In the constrained samples, a random organization of cells and collagen fibers was observed after 2 and 3 weeks of culture. However, after 4 weeks, constraining led to alignment of the collagen fibers in the constrained direction. This can be explained by the generation of internal strains in this direction due to tissue compaction.29 Interestingly, in the intermittent dynamically strained samples, collagen alignment was already present after 2 weeks of culture and continued to improve up to 4 weeks. By this time, the lowest and most stable fiber dispersities were seen, indicating a highly aligned collagen structure. Significant alignment (p < 0.05) in the straining direction was found at an imaging depth of 30 μm and deeper. Thus, intermittent dynamic loading can be used to accelerate and improve anisotropic collagen organization in engineered tissue, thereby reducing tissue culture times.

It is likely that the improved alignment of collagen will result in improved (anisotropic) mechanical properties. In a parallel experiment with similar culture and conditioning regimes, it was shown that the mechanical properties in the straining direction (d1) of intermittently strained samples were indeed higher as compared to constrained samples.35 Scaffolds of different geometries would be required to study the effect of uniaxial straining on the mechanical properties in different directions. Furthermore, using square or circular scaffold geometries, the developed quantification method could be used to study the influence of biaxial loading protocols that closely resemble the in vivo environment of cardiovascular tissues.

In addition to the assessment of temporal development, collagen orientation was quantified as a function of depth into the tissue. Analyses revealed a shift from a perpendicular or an oblique orientation at the surface to an orientation in the direction of straining deeper into the tissue. The orientation of the cells was observed to change in a similar way. This co-alignment of cells and collagen fibers corresponds to previous findings, where it was demonstrated that collagen orientation was reflected by cell orientation.17,43 Interestingly, the oblique or perpendicular orientation of the cells in the superficial layer of our tissue-engineered constructs corresponds well to that observed for monolayers of strained cells,12,19,21,30 where cells ‘tend’ to ‘avoid’ strains. We therefore assume that the superficial cells in our 3D tissues behave like a monolayer or cell coverage on top of the construct. Similar to monolayers, relatively low amounts of collagen are present in this superficial layer, which might explain the comparable orientation results. On the contrary, cells entrapped in three-dimensional environments are known to align to the strain direction.13,18,37 This corresponds to the orientation of cells below the surface layer, where a three-dimensional collagen network collagen is present. Regarding the collagen fibers below the top 100 μm that was analyzed, we hypothesize that the collagen fibers are mainly aligned in the longitudinal direction due to constraining and dynamic straining in this direction, providing the presence of sufficient oxygen and nutrients for cellular survival and collagen synthesis.

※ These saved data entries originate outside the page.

(** The evidence of the sensors and before, kept by later stages. *)
Lemma earlier_kept offsets s known log e :
  Forall (offsets_in offsets) e -> BZM_LOCAL_REG_ASIC_ID ∉ offsets ->
  forallb (fun x => negb (existsb (Z.eqb x) offsets))
    (filter (fun x => x <> BZM_LOCAL_REG_UART_TDM_CONTROL) sensor_offsets) = true ->
  evidenced s known log ->
  (chain_verified s = true -> chain_evidence (log ++ e)) /\
  (sensors_verified s = true -> exists p, sensor_profile_is_valid p = true /\ sensors_evidence p (log ++ e)).
Proof.
  intros F H1 H2 [Hc Hs _ _ _ _]. split; [intros H; by eapply chain_besides; [..|apply Hc]|].
  intros H. destruct (Hs H) as (p & Hp & He). exists p. split; [done|by eapply sensors_besides].
Qed.

(** The clock stage's profile is the target of a request of 800 MHz. *)
Lemma power_on_target : exists t, bzm_frequency_resolve_target BZM_FREQUENCY_POWER_ON_MHZ = Some t /\
  actual_mhz t = BZM_FREQUENCY_POWER_ON_MHZ /\ target_feedback_divider t = 128 /\ target_postdiv_register t = 0x1242.
Proof. eexists. split; [by vm_compute|]. by vm_compute. Qed.

Lemma domain_id_wire d : d ∈ domains -> domain_id d ∈ bzm_asic_wire_ids.
Proof. revert d. apply Forall_forall, (bool_decide_unpack _). by vm_compute. Qed.
Definition swd_attach_target (targetsel : Z) : attempt unit :=
  let* _ := performs swd_switch_jtag_to_dormant in
  let* _ := performs swd_switch_dormant_to_swd in
  let* _ := performs (swd_write_targetsel targetsel) in
  let* _ := swd_read_dpidr in
  swd_power_up_debug.

Definition swclk_config : gpio_config_t :=
  {| pin_bit_mask := Z.shiftl 1 SWD_SWCLK_PIN; mode := GPIO_MODE_OUTPUT; pull_up_en := false;
     pull_down_en := false; interrupts := false |}.
Definition swdio_config : gpio_config_t :=
  {| pin_bit_mask := Z.shiftl 1 SWD_SWDIO_PIN; mode := GPIO_MODE_INPUT_OUTPUT; pull_up_en := true;
     pull_down_en := false; interrupts := false |}.

Definition swd_configure_pins : attempt unit :=
  let* _ := return_on_error (hal (gpio_config g swclk_config)) in
  let* _ := return_on_error (hal (gpio_config g swdio_config)) in
  performs swd_release_pins.

Definition swd_wire_link : swd_link world :=
  {| link_configure := swd_configure_pins; link_claim := swd_claim_pins; link_release := swd_release_pins;
     link_attach := swd_attach_target; link_read := swd_mem_read_word32; link_write := swd_mem_write_word32;
     link_cooperate := swd_cooperate |}.

(** *** The link keeps its law *)

Lemma read_data_sound : sound read_data.
Proof. unfold read_data. sound_solve. Qed.
Hint Resolve read_data_sound : sound.
Lemma swd_read_reg_sound ap addr : sound (swd_read_reg ap addr).
Proof. unfold swd_read_reg. sound_solve. Qed.
Lemma swd_write_reg_sound ap addr value : sound (swd_write_reg ap addr value).
Proof. unfold swd_write_reg. sound_solve. Qed.
Hint Resolve swd_read_reg_sound swd_write_reg_sound : sound.
Lemma swd_write_ap_sound sel addr value : sound (swd_write_ap sel addr value).
Proof. unfold swd_write_ap, swd_select_ap_bank, swd_write_dp. sound_solve. Qed.
Hint Resolve swd_write_ap_sound : sound.

#[export] Instance swd_wire_link_errors : LinkErrors swd_wire_link.
Proof.
  split; cbn [link_configure link_attach link_read link_write swd_wire_link].
  - unfold swd_configure_pins. sound_solve.
  - intros targetsel.
    unfold swd_attach_target, swd_read_dpidr, swd_power_up_debug, swd_read_dp, swd_write_dp. sound_solve.
  - intros address. unfold swd_mem_read_word32, swd_setup_mem_ap, swd_read_ap, swd_select_ap_bank, swd_read_dp, swd_write_dp.
    sound_solve.
  - intros address value. unfold swd_mem_write_word32, swd_setup_mem_ap. sound_solve.
Qed.
End wire.

(** ** What reaches the bus

    The wires as the target sees them: it samples the data line on the rising edge of the
    clock.  A cycle is a level that the host drives, or one in which the line is the
    target's, whose level then depends in any way on the cycles so far. *)

Module Bus.
Inductive cycle := Driven (level : bool) | Released.
#[export] Instance cycle_eq_dec : EqDecision cycle.
Proof. solve_decision. Defined.

Record wire := mk_wire {
  clk : bool;
  clk_out : bool;
  dio : bool;
  dio_out : bool;
  cycles : list cycle;
}.
#[export] Instance wire_eta : Eta wire := fun w => mk_wire (clk w) (clk_out w) (dio w) (dio_out w) (cycles w).

Definition updates (f : wire -> wire) : io wire unit := fun w => (tt, f w).
Definition set_clock (level : bool) (w : wire) : wire :=
  if level && negb (clk w) && clk_out w
  then w <| clk := level; cycles := cycles w ++ [if dio_out w then Driven (dio w) else Released] |>
  else w <| clk := level |>.

(** Two pins with a target behind them; configuring a pin enables its output. *)
Definition wire_gpio (target : list cycle -> bool) : gpio_ops wire :=
  {| gpio_config := fun c w =>
       (ESP_OK, if pin_bit_mask c =? 2 then w <| clk_out := true |> else w <| dio_out := true |>);
     gpio_ll_set_level := fun pin level =>
       updates (fun w => if pin =? SWD_SWCLK_PIN then set_clock level w else w <| dio := level |>);
     gpio_ll_output_enable := fun pin =>
       updates (fun w => if pin =? SWD_SWCLK_PIN then w <| clk_out := true |> else w <| dio_out := true |>);
     gpio_ll_output_disable := fun pin =>
       updates (fun w => if pin =? SWD_SWCLK_PIN then w <| clk_out := false |> else w <| dio_out := false |>);
     gpio_ll_get_level := fun _ w => (if dio_out w then dio w else target (cycles w), w);
     esp_rom_delay_us := fun _ => io_ret tt;
     vTaskDelay := fun _ => io_ret tt |}.

(** *** Packets *)

Definition bits (value : Z) (n : nat) : list bool := map (fun i => Z.testbit value (Z.of_nat i)) (seq 0 n).
Definition parity_of (levels : list bool) : bool := foldr xorb false levels.
Definition word_of (levels : list bool) : Z := foldr (fun b acc => Z.b2z b + 2 * acc) 0 levels.
Definition drives (levels : list bool) : list cycle := map Driven levels.
Definition hears (n : nat) : list cycle := replicate n Released.

(** Start, port, direction, address bits 2 and 3, parity, stop, park. *)
Definition request_packet (ap read : bool) (addr : Z) : list cycle :=
  let a2 := Z.testbit addr 2 in
  let a3 := Z.testbit addr 3 in
  drives [true; ap; read; a2; a3; parity_of [ap; read; a2; a3]; false; true].
(** A word, least significant bit first, then its even parity. *)
Definition data_packet (value : Z) : list cycle := drives (bits value 32 ++ [parity_of (bits value 32)]).
Definition idle_packet (ap : bool) : list cycle := drives (replicate (if ap then 9 else 1) false).
(** The data line turns around before and after the three bits of the target. *)
Definition write_packet (ap : bool) (addr value : Z) : list cycle :=
  request_packet ap false addr ++ hears 5 ++ data_packet value ++ idle_packet ap.
Definition read_packet (ap : bool) (addr : Z) : list cycle :=
  request_packet ap true addr ++ hears 38 ++ idle_packet ap.

(** What the target puts on the line in [n] cycles that are its own. *)
Definition sampled (target : list cycle -> bool) (cs : list cycle) (n : nat) : list bool :=
  map (fun i => target (cs ++ hears i)) (seq 0 n).
(** The acknowledgement that follows a request. *)
Definition ack_after (target : list cycle -> bool) (cs : list cycle) : Z :=
  word_of (sampled target (cs ++ hears 1) 3).

(** *** The pins and the wires agree *)

Section transfers.
Context (target : list cycle -> bool).
Abbreviation g := (wire_gpio target).
Abbreviation world := (swd_pins * wire)%type.

(** Between two bits the clock is high, and the flags say who has the data line. *)
Definition on_bus (driving level : bool) (cs : list cycle) : world :=
  (mk_pins true driving driving, mk_wire true true level driving cs).
Definition opening (driving : bool) : list cycle := hears (if driving then 0 else 1).

(** [transfers m d d' cs a cs']: after the cycles [cs], [m] yields [a] and adds [cs']. *)
Definition transfers {A} (m : io world A) (d d' : bool) (cs : list cycle) (a : A) (cs' : list cycle) : Prop :=
  forall l, exists l', m (on_bus d l cs) = (a, on_bus d' l' (cs ++ cs')).

Lemma transfers_ret {A} (a : A) d cs : transfers (io_ret a) d d cs a [].
Proof. intros l. exists l. by rewrite app_nil_r. Qed.

Lemma transfers_bind {A B} (m : io world A) (k : A -> io world B) d d1 d2 cs a b c1 c2 :
  transfers m d d1 cs a c1 -> transfers (k a) d1 d2 (cs ++ c1) b c2 ->
  transfers (io_bind m k) d d2 cs b (c1 ++ c2).
Proof.
  intros Hm Hk l. destruct (Hm l) as [l1 E1]. destruct (Hk l1) as [l2 E2]. exists l2.
  unfold io_bind. by rewrite E1, E2, app_assoc.
Qed.

Lemma transfers_eq {A} (m : io world A) d d' cs a c1 c2 :
  transfers m d d' cs a c1 -> c1 = c2 -> transfers m d d' cs a c2.
Proof. by intros H <-. Qed.

Lemma transfers_attempt {A B} (m : attempt esp_err_t world A) (k : A -> attempt esp_err_t world B)
    d d1 d2 cs a r c1 c2 :
  transfers m d d1 cs (inr a) c1 -> transfers (k a) d1 d2 (cs ++ c1) r c2 ->
  transfers (attempt_bind m k) d d2 cs r (c1 ++ c2).
Proof. intros Hm Hk. unfold attempt_bind. by apply (transfers_bind _ _ _ _ _ _ _ _ _ _ Hm). Qed.

Lemma transfers_fails {A B} (m : attempt esp_err_t world A) (k : A -> attempt esp_err_t world B) d d' cs x c :
  transfers m d d' cs (inl x) c -> transfers (attempt_bind m k) d d' cs (inl x) c.
Proof. intros Hm l. destruct (Hm l) as [l' E]. exists l'. unfold attempt_bind, io_bind. by rewrite E. Qed.

Lemma transfers_performs {A B} (m : io world A) (k : A -> attempt esp_err_t world B) d d1 d2 cs a r c1 c2 :
  transfers m d d1 cs a c1 -> transfers (k a) d1 d2 (cs ++ c1) r c2 ->
  transfers (attempt_bind (performs m) k) d d2 cs r (c1 ++ c2).
Proof.
  intros Hm Hk. apply (transfers_attempt _ _ _ _ _ _ _ _ _ _) with (2 := Hk).
  eapply transfers_eq; [eapply transfers_bind; [exact Hm|apply transfers_ret]|by rewrite app_nil_r].
Qed.

Lemma transfers_turn d w cs : transfers (swd_turn g w) d w cs tt (hears 1).
Proof. intros l. exists true. by destruct d, w. Qed.

Lemma transfers_turn_to_write d cs : transfers (turn_if_reading g) d true cs tt (opening d).
Proof.
  destruct d; [|by apply transfers_turn]. intros l. exists l. unfold opening. cbn. by rewrite app_nil_r.
Qed.

Lemma transfers_write_bit level cs : transfers (write_bit g level) true true cs tt [Driven level].
Proof. intros l. by exists level. Qed.

Lemma transfers_each {A} (xs : list A) (f : A -> bool) cs :
  transfers (io_each xs (fun x => write_bit g (f x))) true true cs tt (drives (map f xs)).
Proof.
  revert cs. induction xs as [|x xs IH]; intros cs; [apply transfers_ret|]. cbn.
  apply (transfers_bind _ _ _ _ _ _ _ _ [Driven (f x)] _ (transfers_write_bit (f x) cs)). apply IH.
Qed.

In conclusion, a novel method to quantify collagen orientations in tissues was applied to quantify the effect of intermittent straining over time in engineered cardiovascular tissues. Intermittent loading resulted in improved collagen alignment in the direction of straining in shorter culture periods, compared to static, constrained loading. Both the method and the results are important to create and monitor load-bearing tissue-engineered substitutes with an organized anisotropic collagen network.